Towards the fabrication of third generation solar cells on amorphous, flexible and transparent substrates with well-ordered and disordered Si-nanowires/pillars


Peksu E., Güller Ö., PARLAK M., Islam M. S., Karaağaç H.

PHYSICA E-LOW-DIMENSIONAL SYSTEMS & NANOSTRUCTURES, cilt.124, 2020 (SCI-Expanded) identifier identifier

  • Yayın Türü: Makale / Tam Makale
  • Cilt numarası: 124
  • Basım Tarihi: 2020
  • Doi Numarası: 10.1016/j.physe.2020.114382
  • Dergi Adı: PHYSICA E-LOW-DIMENSIONAL SYSTEMS & NANOSTRUCTURES
  • Derginin Tarandığı İndeksler: Science Citation Index Expanded (SCI-EXPANDED), Scopus, Academic Search Premier, PASCAL, Applied Science & Technology Source, Compendex, Computer & Applied Sciences, INSPEC
  • İstanbul Teknik Üniversitesi Adresli: Evet

Özet

Si Nanowires (NWs) are typically synthesized on limited substrates that lack essential characteristics, such as mechanical flexibility and optical transparency.
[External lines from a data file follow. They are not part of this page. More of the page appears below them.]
(** * WatCon: water networks from dynamical data

    A shallow embedding of [WatCon/generate_dynamic_networks.py]: the atom
    catalogue ([WaterAtom], [WaterMolecule], [OtherAtom], [WaterNetwork]),
    the active-site selection, the two connection finders, the two graph
    builders and the graph metrics [get_density] and [get_CPL].

    Conventions of the embedding.
    - Coordinates are points of an integer grid (a fixed length unit, say
      1/1000 of an Angstrom).  A Euclidean distance is represented by its
      square, so that the comparisons the program makes on distances
      ([d <= cutoff], [d < bound], sorting by distance) are exact:
      for [0 <= c], [sqrt s <= c] iff [s <= c * c].
    - A Python exception is a value [Raise e] of the type [result].
    - The array and spatial-index operations of numpy and scipy that the
      program calls ([np.array], [reshape], [cKDTree], [cKDTree.query],
      [np.min]) and the graph operations of networkx are written out as
      functions on lists, with the failures they have on the shapes that the
      program can pass to them. *)

From Stdlib Require Import String Ascii.
From Stdlib Require Import ZArith QArith Bool List Permutation Lia.
Import ListNotations.
Local Open Scope string_scope.
Local Open Scope list_scope.
Local Open Scope Z_scope.

Set Implicit Arguments.

(** ** Exceptions *)

Inductive exn : Type :=
| ValueError
| TypeError
| IndexError
| UnboundLocalError
| AttributeError
| ZeroDivisionError
| NetworkXError
| NetworkXPointlessConcept.

Inductive result (A : Type) : Type :=
| Ok (a : A)
| Raise (e : exn).

Arguments Ok {A} a.
Arguments Raise {A} e.

Definition bind {A B : Type} (m : result A) (f : A -> result B) : result B :=
  match m with
  | Ok a => f a
  | Raise e => Raise e
  end.

Notation "x <- m ;; k" := (bind m (fun x => k))
  (at level 61, m at next level, right associativity).
Notation "' p <- m ;; k" := (bind m (fun x => let p := x in k))
  (at level 61, p pattern, m at next level, right associativity).

(** A [for] loop whose body appends to one output list and may raise. *)
Fixpoint for_each {A B : Type} (body : A -> result (list B)) (l : list A)
  : result (list B) :=
  match l with
  | [] => Ok []
  | a :: l' =>
      out <- body a ;;
      rest <- for_each body l' ;;
      Ok (out ++ rest)
  end.

(** [seq[i]] for a non-negative [i]: [IndexError] out of range. *)
Definition getitem {A : Type} (l : list A) (i : nat) : result A :=
  match nth_error l i with
  | Some a => Ok a
  | None => Raise IndexError
  end.

(** [seq[i]] for a Python integer [i]: a negative index counts from the
    end. *)
Definition getitem_Z {A : Type} (l : list A) (i : Z) : result A :=
  let n := Z.of_nat (length l) in
  if (0 <=? i) && (i <? n) then getitem l (Z.to_nat i)
  else if (- n <=? i) && (i <? 0) then getitem l (Z.to_nat (n + i))
  else Raise IndexError.

Definition enumerate {A : Type} (l : list A) : list (nat * A) :=
  combine (seq 0 (length l)) l.

(** ** Geometry *)

Definition coord : Type := (Z * Z * Z)%type.

Definition vsub (a b : coord) : coord :=
  let '(ax, ay, az) := a in
  let '(bx, by_, bz) := b in
  (ax - bx, ay - by_, az - bz).

Definition sqnorm (v : coord) : Z :=
  let '(x, y, z) := v in x * x + y * y + z * z.

(** Square of the Euclidean distance. *)
Definition sqdist (a b : coord) : Z := sqnorm (vsub a b).

(** [sqrt s <= c] and [sqrt s < c] for a squared distance [s]. *)
Definition le_len (s c : Z) : bool := (0 <=? c) && (s <=? c * c).
Definition lt_len (s c : Z) : bool := (0 <? c) && (s <? c * c).

(** A distance as [cKDTree.query] reports it: finite, or [inf] in a slot
    that has no neighbour. *)
Inductive edist : Type :=
| Fin (s : Z)
| Inf.

(** [distance <= dist_cutoff] *)
Definition edist_le (d : edist) (c : Z) : bool :=
  match d with
  | Fin s => le_len s c
  | Inf => false
  end.

(** ** numpy arrays of points and the k-d tree *)

Record ndarray : Type := mk_ndarray { ndim : nat; rows : list coord }.

(** [np.array([... for ...])] of a list of coordinate triples: shape
    [(n, 3)], and shape [(0,)] when the list is empty. *)
Definition np_array (l : list coord) : ndarray :=
  mk_ndarray (match l with [] => 1 | _ => 2 end) l.

(** [a.reshape(-1, 3)] *)
Definition reshape_3 (a : ndarray) : ndarray := mk_ndarray 2 (rows a).

Record cKDTree_t : Type := mk_tree { data : list coord }.

(** [cKDTree(data)]: the data must be two-dimensional. *)
Definition cKDTree (a : ndarray) : result cKDTree_t :=
  if Nat.eqb (ndim a) 2 then Ok (mk_tree (rows a)) else Raise ValueError.

(** Insertion in a list sorted by increasing distance.  Points at equal
    distances come out by increasing position; the library leaves their
    order open, and no statement below depends on it. *)
Fixpoint insert_by_dist (x : Z * nat) (l : list (Z * nat)) : list (Z * nat) :=
  match l with
  | [] => [x]
  | y :: l' =>
      if fst x <=? fst y then x :: l else y :: insert_by_dist x l'
  end.

Definition sort_by_dist (l : list (Z * nat)) : list (Z * nat) :=
  fold_right insert_by_dist [] l.

(** The points of the tree closer to [q] than the upper bound, each with its
    squared distance and its position in the data. *)
Definition candidates (t : cKDTree_t) (q : coord) (ub : Z) : list (Z * nat) :=
  filter (fun c => lt_len (fst c) ub)
         (map (fun jp => (sqdist q (snd jp), fst jp)) (enumerate (data t))).

Definition pad_row (k : nat) (n : nat) (l : list (edist * nat))
  : list (edist * nat) :=
  l ++ repeat (Inf, n) (k - length l).

(** One row of [tree.query(x, k, distance_upper_bound)]: the [k] nearest
    points closer than the bound (the search keeps a point when its
    distance is less than the bound), by increasing distance; a slot
    without a neighbour holds distance [inf] and index [n], the size of the
    tree. *)
Definition query_point (t : cKDTree_t) (k : nat) (ub : Z) (q : coord)
  : list (edist * nat) :=
  pad_row k (length (data t))
          (map (fun c => (Fin (fst c), snd c))
               (firstn k (sort_by_dist (candidates t q ub)))).

(** [dist, indices = tree.query(x, k=k, distance_upper_bound=ub)]; slot
    [j] of row [i] holds the pair [(dist[i, j], indices[i][j])]. *)
Definition query (t : cKDTree_t) (x : list coord) (k : nat) (ub : Z)
  : list (list (edist * nat)) :=
  map (query_point t k ub) x.

(** ** The atom catalogue *)

Module WaterAtom.
Record t : Type := mk
  { index : Z;
    coordinates : coord;
    resname : string;
    name : string;
    resid : Z }.
End WaterAtom.

(** [WaterAtom(index, atom_name, residue_number, x, y, z)] *)
Definition WaterAtom_init (index : Z) (atom_name : string)
  (residue_number : Z) (xyz : coord) : WaterAtom.t :=
  WaterAtom.mk index xyz "WAT" atom_name residue_number.

Module WaterMolecule.
Record t : Type := mk
  { index : Z;
    H1 : WaterAtom.t;
    H2 : WaterAtom.t;
    O : WaterAtom.t;
    resname : string;
    resid : Z }.
End WaterMolecule.

Definition WaterMolecule_init (index : Z) (o h1 h2 : WaterAtom.t)
  (residue_number : Z) : WaterMolecule.t :=
  WaterMolecule.mk index h1 h2 o "WAT" residue_number.

Module OtherAtom.
Record t : Type := mk
  { index : Z;
    coordinates : coord;
    resname : string;
    msa_resid : option Z;
    resid : Z;
    name : string;
    hbonding : bool }.
End OtherAtom.

(** An element of [self.active_site], which mixes the two classes. *)
Inductive member : Type :=
| Atom (a : OtherAtom.t)
| Water (w : WaterMolecule.t).

Definition member_resid (f : member) : Z :=
  match f with
  | Atom a => OtherAtom.resid a
  | Water w => WaterMolecule.resid w
  end.

Definition member_index (f : member) : Z :=
  match f with
  | Atom a => OtherAtom.index a
  | Water w => WaterMolecule.index w
  end.

(** A connection tuple: [(index1, index2, name, type, site_status)], with a
    sixth component for the water-protein tuples of [find_connections]. *)
Record connection : Type := mk_connection
  { index1 : Z;
    index2 : Z;
    atom_name : string;
    connection_type : string;
    site_status : string;
    classification : option string }.

(** ** The graph (networkx [Graph] and [DiGraph])

    Nodes and edges are kept in insertion order, as the dictionaries of
    networkx keep them.  A node added by [add_edge] alone has no
    attribute. *)

Inductive pyval : Type :=
| PyInt (z : Z)
| PyStr (s : string).

Record node_data : Type := mk_node_data
  { pos : coord;
    atom_category : string;
    MSA : option pyval }.

Record edge_data : Type := mk_edge_data
  { edge_connection_type : string;
    edge_active_site : string }.

Record Graph : Type := mk_Graph
  { is_directed : bool;
    nodes : list (Z * option node_data);
    edges : list (Z * Z * edge_data) }.

(** [nx.Graph()] and [nx.DiGraph()] *)
Definition nx_Graph : Graph := mk_Graph false [] [].
Definition nx_DiGraph : Graph := mk_Graph true [] [].

Definition has_node (G : Graph) (n : Z) : bool :=
  existsb (fun na => fst na =? n) (nodes G).

Fixpoint update_node (n : Z) (d : option node_data)
  (l : list (Z * option node_data)) : list (Z * option node_data) :=
  match l with
  | [] => [(n, d)]
  | (m, e) :: l' =>
      if m =? n then (m, d) :: l' else (m, e) :: update_node n d l'
  end.

(** [G.add_node(n, pos=.., atom_category=.., MSA=..)]: a new node, or new
    attributes on the node that is there. *)
Definition add_node (G : Graph) (n : Z) (d : node_data) : Graph :=
  mk_Graph (is_directed G) (update_node n (Some d) (nodes G)) (edges G).

Definition touch_node (n : Z) (l : list (Z * option node_data))
  : list (Z * option node_data) :=
  if existsb (fun na => fst na =? n) l then l else l ++ [(n, None)].

Definition same_edge (dir : bool) (u v : Z) (e : Z * Z * edge_data) : bool :=
  let '(a, b, _) := e in
  ((a =? u) && (b =? v)) || (negb dir && (a =? v) && (b =? u)).

Fixpoint update_edge (dir : bool) (u v : Z) (d : edge_data)
  (l : list (Z * Z * edge_data)) : list (Z * Z * edge_data) :=
  match l with
  | [] => [(u, v, d)]
  | e :: l' =>
      if same_edge dir u v e then (fst (fst e), snd (fst e), d) :: l'
      else e :: update_edge dir u v d l'
  end.

(** [G.add_edge(u, v, connection_type=.., active_site=..)]: both end points
    become nodes if they are not; an edge that is there gets the new
    attributes. *)
Definition add_edge (G : Graph) (u v : Z) (d : edge_data) : Graph :=
  mk_Graph (is_directed G)
           (touch_node v (touch_node u (nodes G)))
           (update_edge (is_directed G) u v d (edges G)).

Definition number_of_nodes (G : Graph) : nat := length (nodes G).
Definition number_of_edges (G : Graph) : nat := length (edges G).

(** ** The network object *)

Record WaterNetwork : Type := mk_WaterNetwork
  { water_molecules : list WaterMolecule.t;
    protein_atoms : list OtherAtom.t;
    protein_subset : list OtherAtom.t;
    molecules : list member;
    connections : option (list connection);
    active_site : option (list member);
    graph : option Graph }.

(** [WaterNetwork()] *)
Definition WaterNetwork_init : WaterNetwork :=
  mk_WaterNetwork [] [] [] [] None None None.

Definition set_active_site (self : WaterNetwork) (a : option (list member))
  : WaterNetwork :=
  mk_WaterNetwork (water_molecules self) (protein_atoms self)
    (protein_subset self) (molecules self) (connections self) a (graph self).

Definition set_connections (self : WaterNetwork) (c : option (list connection))
  : WaterNetwork :=
  mk_WaterNetwork (water_molecules self) (protein_atoms self)
    (protein_subset self) (molecules self) c (active_site self) (graph self).

Definition set_graph (self : WaterNetwork) (g : option Graph) : WaterNetwork :=
  mk_WaterNetwork (water_molecules self) (protein_atoms self)
    (protein_subset self) (molecules self) (connections self)
    (active_site self) g.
Most of the synthesis processes are also costly and inhibit widespread applications enabled by NWs. Throughout this study, therefore, we have shown that ordered and disordered single crystalline silicon nanowires can be grown and transferred from Si wafer to a broad range of foreign substrates while maintaining their original order on the mother substrates. Vertically-aligned Si NWs have been successfully transferred to Ag-pre-coated glasses, transparent-conductive-oxides and metal foils that ensure ohmic contacts between Si NWs and the transferred substrates, which are critical for scalable manufacturing of electronics and opto-electronic devices. This strategy presents an opportunity to develop lowcost device manufacturing with highly crystalline semiconductor materials, and is a critical leap towards the next generation high performance core-shell Si-NWs solar cells. In order to demonstrate devices based on the transferred NWs, the NWs are coated with a thin layer of CZTS to fabricate a third generation solar cell. The devices were characterized and exhibited the highest power conversion efficiency of 1.31% reported to date, for such transferred NWs and material combinations.